Lessons From My Father: Part 4

Patrick Wayne (left) on the set of  Hondo  with his father John Wayne (right), c. 1953.

Patrick Wayne (left) on the set of Hondo with his father John Wayne (right), c. 1953.

Patrick Wayne speaks volumes about the example set by a man of few words.

 As told to Jenn Thornton

Like his father, Patrick Wayne is a man not particularly prone to talk about himself. Having acted in 40 films, seven with his dad, the only one time Patrick remembers his father verbally “lay down the law” came on the set of The Comancheros, where Duke demanded Patrick learn the right way to ride a horse. And so he did—that famous Wayne work ethic proving a generational trait. What Patrick does say gets to the core of who John Wayne was and what he valued. “Turns out, the most important things to my dad—being trustworthy, reliable, and honest—are the most important things to me too,” says Patrick. Here, in the last installment of our Father’s Day series, Patrick picks up where his father left off.

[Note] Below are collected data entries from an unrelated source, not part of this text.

(** The loop that fills [kPtables]. *)
Lemma kPtables_spec m T B (n : Z) : bytes_ok m → 0 ≤ n ≤ 1024 → 0 ≤ B → B + 4096 * n < 4294967296 →
  let m' := for_loop (Z.to_nat n) 0 (λ i m, store32 m (T + 4 * i) (u32 (B + 4096 * i))) m in
  bytes_ok m' ∧ (∀ i, 0 ≤ i < n → load32 m' (T + 4 * i) = B + 4096 * i) ∧ (∀ a, ¬ in_page T a → load8 m' a = load8 m a).
Proof.
  intros Hm Hn H0 H1 m'. pose (P := λ (k : Z) (t : mem), bytes_ok t ∧ (∀ i, 0 ≤ i < k → load32 t (T + 4 * i) = B + 4096 * i) ∧
    (∀ a, ¬ in_page T a → load8 t a = load8 m a)).
  enough (P (0 + Z.of_nat (Z.to_nat n)) m') as H by (rewrite Z.add_0_l, Z2Nat.id in H by lia; exact H).
  apply for_loop_ind; unfold P; clear P m'; [split_and!; [done|lia|done]|].
  intros j t Hj (Ht & Hv & Hb). rewrite Z2Nat.id in Hj by lia. split_and!.
  - auto with machine.
  - intros i Hi. destruct (decide (i = j)) as [->|].
    + rewrite load32_store32_eq by apply u32_range. apply u32_id. unfold is_u32. lia.
    + rewrite load32_store32_ne by lia. apply Hv. lia.
  - intros a Ha. rewrite load8_store32_ne by (unfold in_page in Ha; lia). by apply Hb.
Qed.

(** The entries of one table. *)
Lemma fill_table m t : bytes_ok m →
  let m' := for_loop (Z.to_nat nrEntry) 0 (λ j m, editEntry m (t + 4 * j) (j * 4096) systempage) m in
  bytes_ok m' ∧ (∀ j, 0 ≤ j < 1024 → load32 m' (t + 4 * j) = pte (4096 * j) systempage) ∧
  (∀ a, ¬ in_page t a → load8 m' a = load8 m a).
Proof.
  intros Hm m'. pose (P := λ (k : Z) (u : mem), bytes_ok u ∧ (∀ j, 0 ≤ j < k → load32 u (t + 4 * j) = pte (4096 * j) systempage) ∧
    (∀ a, ¬ in_page t a → load8 u a = load8 m a)).
  enough (H : P (0 + Z.of_nat (Z.to_nat nrEntry)) m') by exact H.
  apply for_loop_ind; unfold P; clear P m'; [split_and!; [done|lia|done]|].
  unfold nrEntry. intros j u Hj (Hu & Hv & Hb). split_and!.
  - by apply editEntry_bytes.
  - intros i Hi. destruct (decide (i = j)) as [->|].
    + rewrite editEntry_eq by (unfold is_u32; lia). by rewrite Z.mul_comm.
    + rewrite editEntry_ne by lia. apply Hv. lia.
  - intros a Ha. rewrite editEntry_byte by (unfold in_page in Ha; lia). by apply Hb.
Qed.

(** ** The loop over the tables *)

Section tables.
Context (D T B nr : Z).

(** The tables are whole pages apart from the directory and from [kPtables]. *)
Record Apart : Prop := {
  ap_aligned : D `mod` 4096 = 0 ∧ T `mod` 4096 = 0 ∧ B `mod` 4096 = 0;
  ap_ne : D ≠ T ∧ ∀ i, 0 ≤ i < nr → B + 4096 * i ≠ D ∧ B + 4096 * i ≠ T;
  ap_nr : 0 ≤ nr < 896;
  ap_range : 0 ≤ B ∧ B + 4096 * nr < 4294967296
}.

(** The first [n] slots are set. *)
Record Filled m0 (n : Z) m : Prop := {
  fi_bytes : bytes_ok m;
  fi_ptrs : ∀ i, 0 ≤ i < nr → load32 m (T + 4 * i) = B + 4096 * i;
  fi_dir : ∀ i, 0 ≤ i < 1024 → dirE m D i = if decide (i < n) then pte (B + 4096 * i) systempage else 0;
  fi_table : ∀ i j, 0 ≤ i < n → 0 ≤ j < 1024 → load32 m (B + 4096 * i + 4 * j) = pte (4096 * j) systempage;
  fi_rest : ∀ a, ¬ in_page D a → ¬ (B ≤ a < B + 4096 * nr) → load8 m a = load8 m0 a
}.

Context (HA : Apart).

Lemma table_mod i : (B + 4096 * i) `mod` 4096 = 0.
Proof. destruct (ap_aligned HA) as (_ & _ & H). rewrite Z.mul_comm, Z_mod_plus_full. exact H. Qed.

Lemma table_u32 i : 0 ≤ i < nr → is_u32 (B + 4096 * i).
Proof. intros Hi. pose proof (ap_range HA). unfold is_u32. lia. Qed.

Lemma fill_step m0 m n : Filled m0 n m → 0 ≤ n < nr →
  let t := load32 m (T + 4 * n) in
  let m1 := disableAllEntry m t in
  let m2 := editEntry m1 (D + 4 * n) t systempage in
  Filled m0 (n + 1) (for_loop (Z.to_nat nrEntry) 0 (λ j m, editEntry m (t + 4 * j) (j * 4096) systempage) m2).
Proof.
  intros [H1 H2 H3 H4 H5] Hn t m1 m2. pose proof (ap_nr HA) as Hnr. destruct (ap_aligned HA) as (AD & AT & AB).
  destruct (ap_ne HA) as [HDT Hne]. destruct (Hne n Hn) as [HnD HnT]. pose proof (table_mod n) as At.
  assert (Et : t = B + 4096 * n) by (by apply H2). clearbody t. subst t. set (t := B + 4096 * n) in *.
  assert (Hb2 : bytes_ok m2) by (apply editEntry_bytes; by apply disableAllEntry_spec).
  assert (Hr2 : ∀ a, ¬ in_page t a → ¬ (D + 4 * n ≤ a < D + 4 * n + 4) → load8 m2 a = load8 m a).
  { intros a Ha Hd. unfold m2, m1. rewrite editEntry_byte by done. by apply disableAllEntry_byte. }
  destruct (fill_table m2 t Hb2) as (Hb & Hf & Hr). set (m3 := for_loop _ _ _ _) in *. clearbody m3.
  assert (Hrest : ∀ a, ¬ in_page t a → ¬ (D + 4 * n ≤ a < D + 4 * n + 4) → load8 m3 a = load8 m a).
  { intros a Ha Hd. by rewrite Hr, Hr2. }
  assert (Hdis : ∀ q k, q `mod` 4096 = 0 → t ≠ q → 0 ≤ k < 1024 → D ≠ q ∨ D = q ∧ k ≠ n →
    load32 m3 (q + 4 * k) = load32 m (q + 4 * k)).
  { intros q k Hq Htq Hk HD. apply load32_bytes. intros a Ha. apply Hrest.
    - unfold in_page. destruct (page_disjoint t q At Hq Htq); lia.
    - destruct (decide (D = q)) as [<-|HDq]; [destruct HD as [HD|[_ HD]]; [done|lia]|].
      destruct (page_disjoint D q AD Hq HDq); lia. }
  split.
  - done.
  - intros i Hi. rewrite (Hdis T) by (tauto || lia). by apply H2.
  - intros i Hi. unfold dirE. destruct (decide (i = n)) as [->|Hin].
    + rewrite decide_True by lia. rewrite (word_kept m2 m3 t D n Hr At AD HnD Hi).
      apply editEntry_eq. by apply table_u32.
    + rewrite (Hdis D) by (tauto || lia). fold (dirE m D i). rewrite H3 by done.
      by destruct (decide (i < n)), (decide (i < n + 1)); try lia.
  - intros i j Hi Hj. destruct (decide (i = n)) as [->|Hin]; [by apply Hf|].
    rewrite Hdis; [apply H4; [lia|done]|apply table_mod|unfold t; lia|done|]. left. intros E. destruct (Hne i) as [HDi _]; [lia|by apply HDi].
  - intros a Ha HB. rewrite Hrest; [by apply H5| |]; unfold in_page in *; unfold t; lia.
Qed.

BE GENUINE Without really knowing John Wayne the man, one could see how he could be an intimidating figure. “My dad would walk on to a set and literally everything came to a standstill,” Patrick admits. “But within five minutes, he would disarm everyone with his charm. He still had their attention, but he could communicate. Part of his disarming charm was because he was sincere, engaged, and really listened.”

HAVE DECENCY Like his siblings, Patrick is more grounded than one might expect from the son of a man who was the biggest star in Hollywood for decades. “The most shocking thing to me is that he’s still so popular,” says Patrick, noting the Duke’s top-five ranking in an ongoing popularity poll with those aged 18 to 26. Why? “Part of it is seeing old films,” he gathers, “but there was something so decent about my dad, and there is just something really attractive about decency, especially today.”

SHOW GRATITUDE “I loved being on set with my dad because I didn’t have to compete for his attention,” says Patrick. “Those were cherished times because he had this public persona too.” Which means the Duke had little down time off set, either. “My dad could go to a baseball game and never see an inning, he’d be signing autographs for everyone who wanted it,” Patrick says. “Everywhere he went he was in the presence of other people. But he never faltered. He always stopped and talked to everyone. He always appreciated his fan base.”

VALUE THE TIME YOU HAVE “My dad came from humble beginnings, so to him it wasn’t about money and fame. That was just a part of being ambitious; he wanted to be able to provide,” says Patrick considering the roots of his down-to-earth raising. “He worked hard, and we saw that. He really valued relationships, they were important to him.” On his boat Wild Goose, Patrick says he remembers his dad most at peace. “I think he was happiest out in the middle of the water somewhere, where he could just relax. He could recharge his batteries, be himself. I loved being out there with him. We valued those times together.”